Il decreto Gelmini sull’università è legge, approvato definitivamente con il voto di oggi al Senato. Una decisione che è stata preceduta da mesi di proteste degli studenti universitari e medi e che verrà seguita, assicurano gli stessi, da nuove contestazioni. Dopo essere riusciti, più che negli anni precedenti, a legare la contestazione della riforma universitaria all’esasperazione che unisce diversi settori della società colpiti dalla stessa crisi economica e democratica – lavoratori precari, terremotati, immigrati, comitati antidiscarica, anti Tav e pro acqua pubblica – gli studenti chiedono adesso ai sindacati di promuovere uno sciopero generale per i primi di gennaio. Per cercare di dimostrare una volta per tutte che non si tratta solo di contrastare i tagli o i criteri di valutazione nelle università e nelle scuole, ma di dare nuova legittimazione a un movimento trasversale che sta portando studenti e lavoratori in piazza in Italia e in altre parti d’Europa. E che molti ormai interpretano come sintomo di una crisi “sistemica” di cui l’istruzione è solo una componente.

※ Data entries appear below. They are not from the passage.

Definition llama_arch : Arch := mkArch "llama" "hidden_size" "num_attention_heads" "num_key_value_heads"
  LlamaDecoderLayer_init (fun _ => LlamaDecoderLayer_forward) (fun _ _ => true).
Definition mistral_arch : Arch := mkArch "mistral" "hidden_size" "num_attention_heads" "num_key_value_heads"
  MistralDecoderLayer_init (fun _ => MistralDecoderLayer_forward) (fun _ _ => true).
Definition gemma_arch : Arch := mkArch "gemma" "hidden_size" "num_attention_heads" "num_key_value_heads"
  GemmaDecoderLayer_init (fun _ => GemmaDecoderLayer_forward) (fun c _ => negb (flag c "attention_bias")).
Definition baichuan_arch : Arch := mkArch "baichuan" "hidden_size" "num_attention_heads" "num_attention_heads"
  BaichuanDecoderLayer_init (fun _ => BaichuanDecoderLayer_forward) (fun _ _ => true).
Definition orion_arch : Arch := mkArch "orion" "hidden_size" "num_attention_heads" "num_key_value_heads"
  OrionDecoderLayer_init (fun _ => OrionDecoderLayer_forward) (fun _ _ => true).
Definition stablelm_arch : Arch := mkArch "stablelm" "hidden_size" "num_attention_heads" "num_key_value_heads"
  StableLmDecoderLayer_init (fun _ => StableLmDecoderLayer_forward) (fun _ _ => true).
Definition internlm_arch : Arch := mkArch "internlm" "hidden_size" "num_attention_heads" "num_attention_heads"
  InternLMDecoderLayer_init (fun _ => InternLMDecoderLayer_forward) (fun c _ => negb (flag c "bias")).
Definition internlm2_arch : Arch := mkArch "internlm2" "hidden_size" "num_attention_heads" "num_key_value_heads"
  InternLM2DecoderLayer_init (fun _ => InternLM2DecoderLayer_forward) (fun c _ => negb (flag c "bias")).
Definition qwen_arch : Arch := mkArch "qwen" "hidden_size" "num_attention_heads" "num_attention_heads"
  QWenBlock_init (fun _ => QWenBlock_forward) (fun c n => int c "intermediate_size" mod (2 * n) =? 0).
Definition qwen2_arch : Arch := mkArch "qwen2" "hidden_size" "num_attention_heads" "num_key_value_heads"
  QWen2DecoderLayer_init (fun _ => QWen2DecoderLayer_forward) (fun _ _ => true).
Definition olmo_arch : Arch := mkArch "olmo" "hidden_size" "num_attention_heads" "num_key_value_heads"
  OLMoDecoderLayer_init OLMoDecoderLayer_forward (fun _ _ => true).
Definition minicpm_arch : Arch := mkArch "minicpm" "hidden_size" "num_attention_heads" "num_key_value_heads"
  MiniCPMDecoderLayer_init MiniCPMDecoderLayer_forward (fun c _ => int c "num_experts" =? 0).
Definition phi3_arch : Arch := mkArch "phi3" "hidden_size" "num_attention_heads" "num_key_value_heads"
  Phi3ParallelBlock_init (fun _ => Phi3ParallelBlock_forward) (fun _ _ => true).
Definition starcoder2_arch : Arch := mkArch "starcoder2" "hidden_size" "num_attention_heads" "num_key_value_heads"
  Starcoder2DecoderLayer_init (fun _ => Starcoder2DecoderLayer_forward) (fun c _ => negb (flag c "use_bias")).
Definition gpt2_arch : Arch := mkArch "gpt2" "n_embd" "n_head" "n_head"
  GPT2Block_init GPT2Block_forward (fun _ _ => true).
Definition gpt_neox_arch : Arch := mkArch "gpt_neox" "hidden_size" "num_attention_heads" "num_attention_heads"
  GPTNeoXLayer_init GPTNeoXLayer_forward (fun c _ => negb (flag c "use_parallel_residual")).
Definition phi_arch : Arch := mkArch "phi" "n_embd" "n_head" "n_head_kv"
  PhiParallelBlock_init (fun _ => PhiParallelBlock_forward) (fun _ _ => true).
Definition gemma2_arch : Arch := mkArch "gemma2" "hidden_size" "num_attention_heads" "num_key_value_heads"
  Gemma2DecoderLayer_init (fun _ => Gemma2DecoderLayer_forward) (fun c _ => negb (flag c "attention_bias")).
Definition eagle_0_arch : Arch := mkArch "eagle, layer 0" "hidden_size" "num_attention_heads" "num_key_value_heads"
  (fun c => EagleDecoderLayer_init c 0) (fun _ => EagleDecoderLayer_forward 0) (fun _ _ => true).
Definition eagle_1_arch : Arch := mkArch "eagle, layer 1" "hidden_size" "num_attention_heads" "num_key_value_heads"
  (fun c => EagleDecoderLayer_init c 1) (fun _ => EagleDecoderLayer_forward 1) (fun _ _ => true).

Definition architectures : list Arch :=
  [llama_arch; mistral_arch; gemma_arch; baichuan_arch; orion_arch; stablelm_arch; internlm_arch; internlm2_arch;
   qwen_arch; qwen2_arch; olmo_arch; minicpm_arch; phi3_arch; starcoder2_arch; gpt2_arch; gpt_neox_arch;
   phi_arch; gemma2_arch; eagle_0_arch; eagle_1_arch].
End Forward.
Arguments Arch E {KV}.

Proprio con questo spirito, questo pomeriggio, duecento studenti si sono recati al museo archeologico, per unire la propria protesta a quella messa in atto già da qualche giorno dagli operatori sociali e per chiedere “la fruizione e l’accesso pubblico ai luoghi della cultura”. La manifestazione prevedeva una visita guidata gratuita del museo, ma il cordone di agenti di polizia ha ritenuto di dover impedire l’iniziativa, caricando gli studenti. Una scena simile a quella vista qualche settimana fa all’interno del teatro San Carlo, tanto che l’accostamento simbolico (ma nanche tanto) proposto dagli studenti tra protesta e luoghi di cultura, rischia di diventare sempre di più un inedito accostamento tra manganelli e quadri, caschi e statue.

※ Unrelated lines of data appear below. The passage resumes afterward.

Definition Starcoder2ForCausalLM_embed (m : CausalModel) (W : ModelWeights E) (input_ids : Tensor) : NetProg Tensor :=
  (do input_ids <- ccl_broadcast (shards (cm_config m)) input_ids in
   Ret (nn_embedding (w_own W "model.embed_tokens.weight"%string) input_ids))%prog.
Definition Starcoder2ForCausalLM_batch_forward (m : CausalModel) (W : ModelWeights E) (input_embeds : Tensor) (cache : Cache)
    (logit_positions : option Tensor) : NetProg (Tensor * Cache) :=
  (do (hidden_states, cache) <- Starcoder2Model_forward m W input_embeds cache in
   let hidden_states :=
     match logit_positions with Some p => op_take hidden_states p 1 | None => hidden_states end in
   Ret (linear (w_own W) "lm_head" false hidden_states, cache))%prog.
Definition Starcoder2ForCausalLM_prefill (m : CausalModel) (W : ModelWeights E) (input_embed : Tensor) (cache : Cache) : NetProg (Tensor * Cache) :=
  (do (hidden_states, cache) <- Starcoder2Model_forward m W input_embed cache in
   let hidden_states := index_last hidden_states in
   Ret (linear (w_own W) "lm_head" false hidden_states, cache))%prog.
Definition Starcoder2ForCausalLM_decode (m : CausalModel) (W : ModelWeights E) (input_embed : Tensor) (cache : Cache) : NetProg (Tensor * Cache) :=
  (do (hidden_states, cache) <- Starcoder2Model_forward m W input_embed cache in
   Ret (linear (w_own W) "lm_head" false hidden_states, cache))%prog.
Definition Starcoder2ForCausalLM_batch_prefill (m : CausalModel) (W : ModelWeights E) (input_embeds logit_positions : Tensor) (cache : Cache)
  : NetProg (Tensor * Cache) :=
  (do logit_positions <- ccl_broadcast (shards (cm_config m)) logit_positions in
   Starcoder2ForCausalLM_batch_forward m W input_embeds cache (Some logit_positions))%prog.
Definition Starcoder2ForCausalLM_batch_decode (m : CausalModel) (W : ModelWeights E) (input_embeds : Tensor) (cache : Cache) : NetProg (Tensor * Cache) :=
  Starcoder2ForCausalLM_batch_forward m W input_embeds cache None.
Definition Starcoder2ForCausalLM_batch_verify (m : CausalModel) (W : ModelWeights E) (input_embeds : Tensor) (cache : Cache) : NetProg (Tensor * Cache) :=
  Starcoder2ForCausalLM_batch_forward m W input_embeds cache None.
Definition Starcoder2ForCausalLM_build (c : Config) : res (Built E) :=
  let? m := Starcoder2ForCausalLM_init c in
  Ok (mkBuilt (cm_layers m) (cm_own m) (fun W =>
    mkCompiled (Starcoder2ForCausalLM_embed m W) (Starcoder2ForCausalLM_prefill m W) (Starcoder2ForCausalLM_decode m W) (Starcoder2ForCausalLM_batch_prefill m W) (Starcoder2ForCausalLM_batch_decode m W) (Starcoder2ForCausalLM_batch_verify m W))).

(** ** GPT-2 *)

Definition GPT2Model_forward (m : CausalModel) (W : ModelWeights E) (inputs : Tensor) (cache : Cache)
  : NetProg (Tensor * Cache) :=
  (let hidden_states := op_add inputs (nn_embedding (w_own W "transformer.wpe.weight"%string) (get_query_positions cache (nth 1 (shape inputs) 0))) in
   do (hidden_states, cache) <- run_layers (fun _ x => x)
     (imap (fun i l => GPT2Block_forward (cm_config m) l (w_layers W i)) (cm_layers m)) 0 hidden_states cache in
   Ret (layer_norm (w_own W) "transformer.ln_f" (real (cm_config m) "layer_norm_epsilon") hidden_states, cache))%prog.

Eppure durante i cortei degli ultimi giorni, in una città assediata dagli acquisti natalizi, migliaia di studenti avevano sfilato in maniera pacifica, proprio mentre la legge era pronta per essere approvata. Nessuno scontro, data la natura del corteo e le decisioni prese dagli studenti nelle assemblee, ma anche grazie a un inatteso basso profilo adottato della questura napoletana, che ha invece improvvisamente cambiato direzione durante la protesta di questo pomeriggio. Al corteo di ieri, però, erano presenti tutti: davanti gli studenti universitari, dietro i medi, i Cobas, gruppi di lavoratori precari e di genitori, in fondo i disoccupati del progetto Bros. «Altro che ignoranti, conosciamo tutti i dettagli del ddl Gelmini, e siamo qui per dimostrare che non vogliamo solo lo scontro in piazza ma siamo ben consapevoli di quello che chiediamo», spiegava un ragazzo del liceo classico Vittorio Emanuele. Uno striscione degli universitari recitava invece “il casco salva la vita”, in risposta alle raccomandazioni pacifiste prodigate da intellettuali e scrittori dopo gli scontri di Roma. Dopo un lungo peregrinare tra il centro, il molo Beverello e il varco Pisacane, il corteo si era infine concluso con l’occupazione dei binari della stazione centrale, senza alcuno scontro con la polizia che aveva fatto capolino sui binari per poi indietreggiare inaspettatamente.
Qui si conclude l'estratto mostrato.